> [DESCRIPTION OF THE TASK]
Find every line of the data below that has "Hparse" in it. Reply with the number only.

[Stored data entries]
----------
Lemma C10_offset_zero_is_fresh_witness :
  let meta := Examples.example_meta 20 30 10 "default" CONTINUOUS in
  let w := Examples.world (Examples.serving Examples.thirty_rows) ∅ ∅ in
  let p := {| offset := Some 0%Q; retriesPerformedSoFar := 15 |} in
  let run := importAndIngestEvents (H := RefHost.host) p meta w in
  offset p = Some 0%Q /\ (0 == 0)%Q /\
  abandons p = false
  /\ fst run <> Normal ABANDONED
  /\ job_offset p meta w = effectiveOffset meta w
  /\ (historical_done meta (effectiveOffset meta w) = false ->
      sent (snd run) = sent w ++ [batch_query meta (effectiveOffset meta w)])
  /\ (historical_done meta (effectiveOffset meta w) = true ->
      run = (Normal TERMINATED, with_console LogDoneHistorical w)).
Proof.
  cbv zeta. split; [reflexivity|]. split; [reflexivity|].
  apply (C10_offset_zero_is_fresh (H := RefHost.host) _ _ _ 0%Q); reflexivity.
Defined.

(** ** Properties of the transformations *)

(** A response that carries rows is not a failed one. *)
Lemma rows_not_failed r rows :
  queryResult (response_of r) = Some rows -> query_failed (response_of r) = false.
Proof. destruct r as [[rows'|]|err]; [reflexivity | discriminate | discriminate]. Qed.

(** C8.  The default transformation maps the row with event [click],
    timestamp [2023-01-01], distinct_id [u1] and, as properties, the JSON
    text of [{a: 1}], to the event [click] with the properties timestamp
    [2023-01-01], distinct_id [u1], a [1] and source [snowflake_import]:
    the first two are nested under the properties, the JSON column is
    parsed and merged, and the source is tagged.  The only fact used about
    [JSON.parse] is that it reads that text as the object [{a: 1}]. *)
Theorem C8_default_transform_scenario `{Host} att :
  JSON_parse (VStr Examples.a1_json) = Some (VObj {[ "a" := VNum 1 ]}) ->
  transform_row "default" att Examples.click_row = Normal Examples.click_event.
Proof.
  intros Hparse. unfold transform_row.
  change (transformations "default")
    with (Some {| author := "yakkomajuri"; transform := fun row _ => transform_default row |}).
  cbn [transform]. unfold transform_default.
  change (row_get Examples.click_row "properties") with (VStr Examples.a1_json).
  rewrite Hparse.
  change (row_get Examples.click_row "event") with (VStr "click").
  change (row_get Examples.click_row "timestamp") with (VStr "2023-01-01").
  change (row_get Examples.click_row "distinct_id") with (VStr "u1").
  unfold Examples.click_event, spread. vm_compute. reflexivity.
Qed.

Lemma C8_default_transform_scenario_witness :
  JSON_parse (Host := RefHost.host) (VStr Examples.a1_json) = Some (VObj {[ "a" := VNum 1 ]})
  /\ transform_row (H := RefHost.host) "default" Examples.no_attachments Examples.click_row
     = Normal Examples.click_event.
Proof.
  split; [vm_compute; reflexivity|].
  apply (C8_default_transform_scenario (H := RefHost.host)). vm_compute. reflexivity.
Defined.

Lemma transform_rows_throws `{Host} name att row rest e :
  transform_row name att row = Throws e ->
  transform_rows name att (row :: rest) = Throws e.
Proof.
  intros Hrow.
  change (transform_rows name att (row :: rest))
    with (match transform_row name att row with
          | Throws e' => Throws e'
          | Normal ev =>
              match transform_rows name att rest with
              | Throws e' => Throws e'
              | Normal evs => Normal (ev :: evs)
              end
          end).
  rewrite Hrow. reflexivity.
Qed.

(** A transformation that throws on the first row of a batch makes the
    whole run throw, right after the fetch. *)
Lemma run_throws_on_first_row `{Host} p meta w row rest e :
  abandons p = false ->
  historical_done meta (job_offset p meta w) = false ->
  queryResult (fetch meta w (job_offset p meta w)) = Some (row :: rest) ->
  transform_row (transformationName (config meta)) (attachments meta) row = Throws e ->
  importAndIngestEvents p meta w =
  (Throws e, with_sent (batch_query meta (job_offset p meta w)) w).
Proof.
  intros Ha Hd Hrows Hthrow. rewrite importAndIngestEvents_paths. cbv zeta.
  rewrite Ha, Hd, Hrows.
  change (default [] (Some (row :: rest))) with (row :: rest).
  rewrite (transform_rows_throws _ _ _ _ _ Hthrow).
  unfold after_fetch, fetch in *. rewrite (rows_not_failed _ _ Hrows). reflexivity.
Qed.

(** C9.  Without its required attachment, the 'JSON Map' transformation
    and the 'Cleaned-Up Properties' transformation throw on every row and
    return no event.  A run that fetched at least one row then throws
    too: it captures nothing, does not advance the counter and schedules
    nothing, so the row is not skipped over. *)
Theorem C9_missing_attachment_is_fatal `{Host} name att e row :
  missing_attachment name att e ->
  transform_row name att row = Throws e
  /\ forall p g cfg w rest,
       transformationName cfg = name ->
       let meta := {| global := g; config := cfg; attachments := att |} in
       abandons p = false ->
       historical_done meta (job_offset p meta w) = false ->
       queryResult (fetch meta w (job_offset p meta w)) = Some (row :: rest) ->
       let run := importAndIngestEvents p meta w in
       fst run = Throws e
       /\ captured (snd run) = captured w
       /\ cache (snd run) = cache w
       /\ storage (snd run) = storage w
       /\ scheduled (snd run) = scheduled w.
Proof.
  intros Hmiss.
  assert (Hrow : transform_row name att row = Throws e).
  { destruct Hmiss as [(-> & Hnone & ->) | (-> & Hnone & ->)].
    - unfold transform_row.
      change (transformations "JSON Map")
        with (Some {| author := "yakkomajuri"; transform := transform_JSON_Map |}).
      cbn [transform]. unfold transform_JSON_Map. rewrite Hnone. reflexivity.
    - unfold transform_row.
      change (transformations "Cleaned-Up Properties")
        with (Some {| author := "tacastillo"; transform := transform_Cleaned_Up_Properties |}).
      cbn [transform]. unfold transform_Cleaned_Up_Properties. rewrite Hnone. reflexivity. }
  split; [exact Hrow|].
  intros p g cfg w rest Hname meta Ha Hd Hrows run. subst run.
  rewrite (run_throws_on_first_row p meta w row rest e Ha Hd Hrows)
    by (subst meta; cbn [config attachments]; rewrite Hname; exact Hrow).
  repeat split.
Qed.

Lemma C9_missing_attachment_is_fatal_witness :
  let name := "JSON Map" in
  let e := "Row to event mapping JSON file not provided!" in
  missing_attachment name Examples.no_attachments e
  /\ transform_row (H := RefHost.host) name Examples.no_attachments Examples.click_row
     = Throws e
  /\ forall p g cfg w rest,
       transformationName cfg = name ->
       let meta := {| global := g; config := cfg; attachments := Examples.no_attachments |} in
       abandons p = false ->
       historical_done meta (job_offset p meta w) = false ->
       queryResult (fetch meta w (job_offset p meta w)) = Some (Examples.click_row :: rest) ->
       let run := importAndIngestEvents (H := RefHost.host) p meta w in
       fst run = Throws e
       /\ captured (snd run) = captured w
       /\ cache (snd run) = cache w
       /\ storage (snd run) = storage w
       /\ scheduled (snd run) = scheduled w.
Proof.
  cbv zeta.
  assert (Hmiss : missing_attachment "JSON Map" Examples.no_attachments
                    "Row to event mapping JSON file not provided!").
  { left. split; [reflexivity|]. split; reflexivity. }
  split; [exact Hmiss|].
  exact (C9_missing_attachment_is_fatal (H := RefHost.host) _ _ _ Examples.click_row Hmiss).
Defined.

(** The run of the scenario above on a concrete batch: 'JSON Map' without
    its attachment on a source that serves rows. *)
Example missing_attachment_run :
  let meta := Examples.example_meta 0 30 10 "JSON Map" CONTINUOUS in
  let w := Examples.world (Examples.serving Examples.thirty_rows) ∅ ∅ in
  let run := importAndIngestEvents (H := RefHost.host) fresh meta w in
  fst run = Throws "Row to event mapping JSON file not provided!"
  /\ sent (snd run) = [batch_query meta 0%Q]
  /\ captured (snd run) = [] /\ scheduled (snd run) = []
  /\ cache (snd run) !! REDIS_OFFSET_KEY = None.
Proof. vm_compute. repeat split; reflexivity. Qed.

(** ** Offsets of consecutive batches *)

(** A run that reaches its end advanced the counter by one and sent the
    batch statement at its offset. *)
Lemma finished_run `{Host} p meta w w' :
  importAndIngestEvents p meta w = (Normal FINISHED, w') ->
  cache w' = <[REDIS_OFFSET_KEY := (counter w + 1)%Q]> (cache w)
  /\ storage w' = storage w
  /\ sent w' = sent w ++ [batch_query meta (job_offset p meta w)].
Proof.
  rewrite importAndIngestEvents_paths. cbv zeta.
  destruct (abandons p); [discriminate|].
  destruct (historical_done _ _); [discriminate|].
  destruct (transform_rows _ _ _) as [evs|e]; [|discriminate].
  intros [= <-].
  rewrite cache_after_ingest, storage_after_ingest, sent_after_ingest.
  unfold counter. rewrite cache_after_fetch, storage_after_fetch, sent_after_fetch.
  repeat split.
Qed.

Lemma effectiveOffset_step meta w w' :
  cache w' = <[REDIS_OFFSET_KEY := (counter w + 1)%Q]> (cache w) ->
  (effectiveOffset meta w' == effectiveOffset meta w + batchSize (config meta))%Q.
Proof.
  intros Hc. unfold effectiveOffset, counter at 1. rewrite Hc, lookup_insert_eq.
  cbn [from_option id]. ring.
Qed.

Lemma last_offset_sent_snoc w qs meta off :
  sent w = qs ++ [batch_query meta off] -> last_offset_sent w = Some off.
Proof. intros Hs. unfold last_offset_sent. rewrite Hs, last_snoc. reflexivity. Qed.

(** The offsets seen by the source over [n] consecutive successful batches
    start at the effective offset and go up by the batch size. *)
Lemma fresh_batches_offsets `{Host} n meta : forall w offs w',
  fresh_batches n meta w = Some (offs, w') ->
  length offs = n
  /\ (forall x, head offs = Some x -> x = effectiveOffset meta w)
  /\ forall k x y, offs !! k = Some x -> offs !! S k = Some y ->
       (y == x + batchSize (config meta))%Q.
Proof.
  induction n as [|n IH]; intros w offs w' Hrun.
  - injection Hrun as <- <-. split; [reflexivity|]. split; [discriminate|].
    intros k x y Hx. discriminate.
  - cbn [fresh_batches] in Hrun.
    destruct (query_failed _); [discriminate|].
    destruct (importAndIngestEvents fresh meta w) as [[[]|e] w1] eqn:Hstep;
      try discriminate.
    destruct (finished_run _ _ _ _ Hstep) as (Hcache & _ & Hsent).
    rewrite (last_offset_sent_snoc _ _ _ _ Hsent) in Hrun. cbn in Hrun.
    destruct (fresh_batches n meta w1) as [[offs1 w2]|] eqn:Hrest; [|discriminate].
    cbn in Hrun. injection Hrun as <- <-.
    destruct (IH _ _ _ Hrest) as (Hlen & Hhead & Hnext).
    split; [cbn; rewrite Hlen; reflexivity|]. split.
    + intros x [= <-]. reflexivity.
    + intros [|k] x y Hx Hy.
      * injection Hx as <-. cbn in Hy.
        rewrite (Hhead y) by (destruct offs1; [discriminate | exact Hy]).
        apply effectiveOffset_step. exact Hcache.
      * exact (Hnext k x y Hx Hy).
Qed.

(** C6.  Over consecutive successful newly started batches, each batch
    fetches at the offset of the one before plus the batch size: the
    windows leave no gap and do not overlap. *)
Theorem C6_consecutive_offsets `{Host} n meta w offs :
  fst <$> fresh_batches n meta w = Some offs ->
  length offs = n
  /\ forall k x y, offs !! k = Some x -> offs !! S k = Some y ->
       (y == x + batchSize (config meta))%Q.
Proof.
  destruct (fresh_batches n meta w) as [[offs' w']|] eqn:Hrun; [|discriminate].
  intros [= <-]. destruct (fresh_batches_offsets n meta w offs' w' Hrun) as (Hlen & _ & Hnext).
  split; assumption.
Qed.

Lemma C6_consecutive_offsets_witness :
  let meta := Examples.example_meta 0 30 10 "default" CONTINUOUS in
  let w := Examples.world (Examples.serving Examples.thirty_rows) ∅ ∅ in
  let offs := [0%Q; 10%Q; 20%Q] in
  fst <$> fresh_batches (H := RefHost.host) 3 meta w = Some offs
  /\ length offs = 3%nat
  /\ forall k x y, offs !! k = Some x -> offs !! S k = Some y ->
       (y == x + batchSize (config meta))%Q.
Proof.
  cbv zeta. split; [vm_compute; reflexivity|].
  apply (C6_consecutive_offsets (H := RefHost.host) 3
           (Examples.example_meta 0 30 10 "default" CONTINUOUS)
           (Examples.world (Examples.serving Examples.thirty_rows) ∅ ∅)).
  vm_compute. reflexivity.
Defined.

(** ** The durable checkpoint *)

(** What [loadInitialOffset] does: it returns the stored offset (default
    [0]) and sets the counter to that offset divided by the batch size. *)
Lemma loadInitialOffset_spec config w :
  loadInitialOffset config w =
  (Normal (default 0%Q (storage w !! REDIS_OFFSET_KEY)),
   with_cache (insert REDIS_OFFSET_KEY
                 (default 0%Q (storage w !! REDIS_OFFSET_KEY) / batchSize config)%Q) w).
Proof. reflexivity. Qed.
----------
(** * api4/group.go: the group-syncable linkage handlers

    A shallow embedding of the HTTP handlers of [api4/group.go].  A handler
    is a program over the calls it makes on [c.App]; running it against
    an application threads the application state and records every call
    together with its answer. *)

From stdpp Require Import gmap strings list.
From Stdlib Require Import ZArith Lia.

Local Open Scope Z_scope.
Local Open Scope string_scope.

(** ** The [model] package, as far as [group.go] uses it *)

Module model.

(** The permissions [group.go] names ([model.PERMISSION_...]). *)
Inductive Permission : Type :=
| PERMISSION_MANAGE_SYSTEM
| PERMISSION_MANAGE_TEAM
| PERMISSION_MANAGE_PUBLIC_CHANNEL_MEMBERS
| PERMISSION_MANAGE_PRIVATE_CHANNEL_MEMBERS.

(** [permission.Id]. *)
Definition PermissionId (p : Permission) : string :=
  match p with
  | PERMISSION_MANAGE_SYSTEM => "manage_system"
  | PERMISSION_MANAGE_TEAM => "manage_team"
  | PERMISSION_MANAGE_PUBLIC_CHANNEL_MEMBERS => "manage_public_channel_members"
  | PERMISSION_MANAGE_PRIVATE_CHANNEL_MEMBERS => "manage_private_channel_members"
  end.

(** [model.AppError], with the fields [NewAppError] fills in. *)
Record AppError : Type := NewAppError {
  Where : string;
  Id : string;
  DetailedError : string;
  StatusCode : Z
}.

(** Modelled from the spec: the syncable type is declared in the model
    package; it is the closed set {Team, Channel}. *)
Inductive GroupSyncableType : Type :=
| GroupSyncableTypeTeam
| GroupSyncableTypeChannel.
----------
> [SOLVED PROBLEM]
2